■ **Aim of the exercise**
Nothing should be output except the lines from the top of the material below through the line that contains "else if bool_decide", each exactly as written.

::: Dataset extract :::

Definition setHost (h : option string) (r : Room) : Room :=
  {| room_id := room_id r; room_name := room_name r;
     isPrivate := isPrivate r; password := password r; hostId := h;
     players := players r; maxPlayers := maxPlayers r; status := status r |}.

Definition setStatus (st : RoomStatus) (r : Room) : Room :=
  {| room_id := room_id r; room_name := room_name r;
     isPrivate := isPrivate r; password := password r; hostId := hostId r;
     players := players r; maxPlayers := maxPlayers r; status := st |}.

(** [{ success: false, error }] or [{ success: true, room }]. *)
Inductive AddResult :=
  | AddError (error : string)
  | AddOk (room : Room).

Definition addPlayerToRoom (rooms : Rooms) (roomCode : string)
    (player : Player) : Rooms * AddResult :=
  match rooms !! roomCode with
  | None => (rooms, AddError "Room not found")
  | Some room =>
      if bool_decide (maxPlayers room ≤ length (players room))%nat
      then (rooms, AddError "Room is full")
      else if bool_decide (status room = PLAYING)
      then (rooms, AddError "Game already in progress")
      else match list_find (λ p, pl_id p = pl_id player) (players room) with
           | Some _ => (rooms, AddOk room)
           | None =>
               let room1 := setPlayers (players room ++ [player]) room in
               let room2 :=
                 if bool_decide (length (players room1) = 1%nat)
                 then setHost (Some (pl_id player)) room1 else room1 in
               (<[roomCode := room2]> rooms, AddOk room2)
           end
  end.

(** [{ success: false, error }], [{ success: true, room: null, deleted: true }]
    or [{ success: true, room, deleted: false }]. *)
Inductive RemoveResult :=
  | RemoveError (error : string)
  | RemoveDeleted
  | RemoveKept (room : Room).

Definition deleted (r : RemoveResult) : bool :=
  match r with RemoveDeleted => true | _ => false end.

Definition removePlayerFromRoom (rooms : Rooms) (roomCode pid : string)
  : Rooms * RemoveResult :=
  match rooms !! roomCode with
  | None => (rooms, RemoveError "Room not found")
  | Some room =>
      let room1 := setPlayers (filter (λ p, pl_id p ≠ pid) (players room)) room in
      if bool_decide (length (players room1) = 0%nat)
      then (delete roomCode rooms, RemoveDeleted)
      else
        let room2 :=
          if bool_decide (hostId room1 = Some pid)
          then setHost (pl_id <$> players room1 !! 0%nat) room1
          else room1 in
        (<[roomCode := room2]> rooms, RemoveKept room2)
  end.

Definition updateRoomStatus (rooms : Rooms) (roomCode : string)
    (st : RoomStatus) : Rooms * option Room :=
  match rooms !! roomCode with
  | None => (rooms, None)
  | Some room => (<[roomCode := setStatus st room]> rooms,
                  Some (setStatus st room))
  end.

(** ** Server entry point: timers and socket handlers *)

(** The callbacks handed to [setTimeout]. *)
Inductive TimerCallback :=
  | CallHandleTurnEnd (roomCode : string)
  | AdvanceAfterTurnEnd (roomCode : string).

(** The two stores and the pending timeouts (delay in milliseconds,
    callback), in the order in which they were scheduled. *)
Record Server := mkServer {
  sv_rooms : Rooms;
  sv_gameStates : GameStates;
  sv_timeouts : list (Z * TimerCallback)
}.

(** [`Time's up! The word was: ${gameState.currentWord?.word}`] *)
Definition revealText (w : option WordOption) : string :=
  "Time's up! The word was: "
  +:+ match w with Some w => word w | None => "undefined" end.

Definition revealMessage (w : option WordOption) : ChatMessage :=
  {| playerId := "system"; playerName := "Host"; text := revealText w;
     isSystem := true; isCorrectGuess := None |}.

Definition handleTurnEnd (sv : Server) (roomCode : string) : Server :=
  match sv_rooms sv !! roomCode, sv_gameStates sv !! roomCode with
  | Some room, Some gameState =>
      let gs1 := (endTurn (sv_gameStates sv) roomCode).1 in
      let gs2 :=
        (addMessage gs1 roomCode
           (revealMessage (gs1 !! roomCode ≫= currentWord))).1 in
      {| sv_rooms := sv_rooms sv; sv_gameStates := gs2;
         sv_timeouts := sv_timeouts sv
                        ++ [(6000, AdvanceAfterTurnEnd roomCode)] |}
  | _, _ => sv
  end.

(** The body of the interval armed by [startTurnTimer], run once a second. *)
Definition timerTick (sv : Server) (roomCode : string) : Server :=
  let '(gs1, remaining) := decrementTimer (sv_gameStates sv) roomCode in
  let sv1 := {| sv_rooms := sv_rooms sv; sv_gameStates := gs1;
                sv_timeouts := sv_timeouts sv |} in
  match remaining with
  | Some t => if t <=? 0 then handleTurnEnd sv1 roomCode else sv1
  | None => sv1
  end.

:::

■ **Finished exercise**
Definition setHost (h : option string) (r : Room) : Room :=
  {| room_id := room_id r; room_name := room_name r;
     isPrivate := isPrivate r; password := password r; hostId := h;
     players := players r; maxPlayers := maxPlayers r; status := status r |}.

Definition setStatus (st : RoomStatus) (r : Room) : Room :=
  {| room_id := room_id r; room_name := room_name r;
     isPrivate := isPrivate r; password := password r; hostId := hostId r;
     players := players r; maxPlayers := maxPlayers r; status := st |}.

(** [{ success: false, error }] or [{ success: true, room }]. *)
Inductive AddResult :=
  | AddError (error : string)
  | AddOk (room : Room).

Definition addPlayerToRoom (rooms : Rooms) (roomCode : string)
    (player : Player) : Rooms * AddResult :=
  match rooms !! roomCode with
  | None => (rooms, AddError "Room not found")
  | Some room =>
      if bool_decide (maxPlayers room ≤ length (players room))%nat
      then (rooms, AddError "Room is full")
      else if bool_decide (status room = PLAYING)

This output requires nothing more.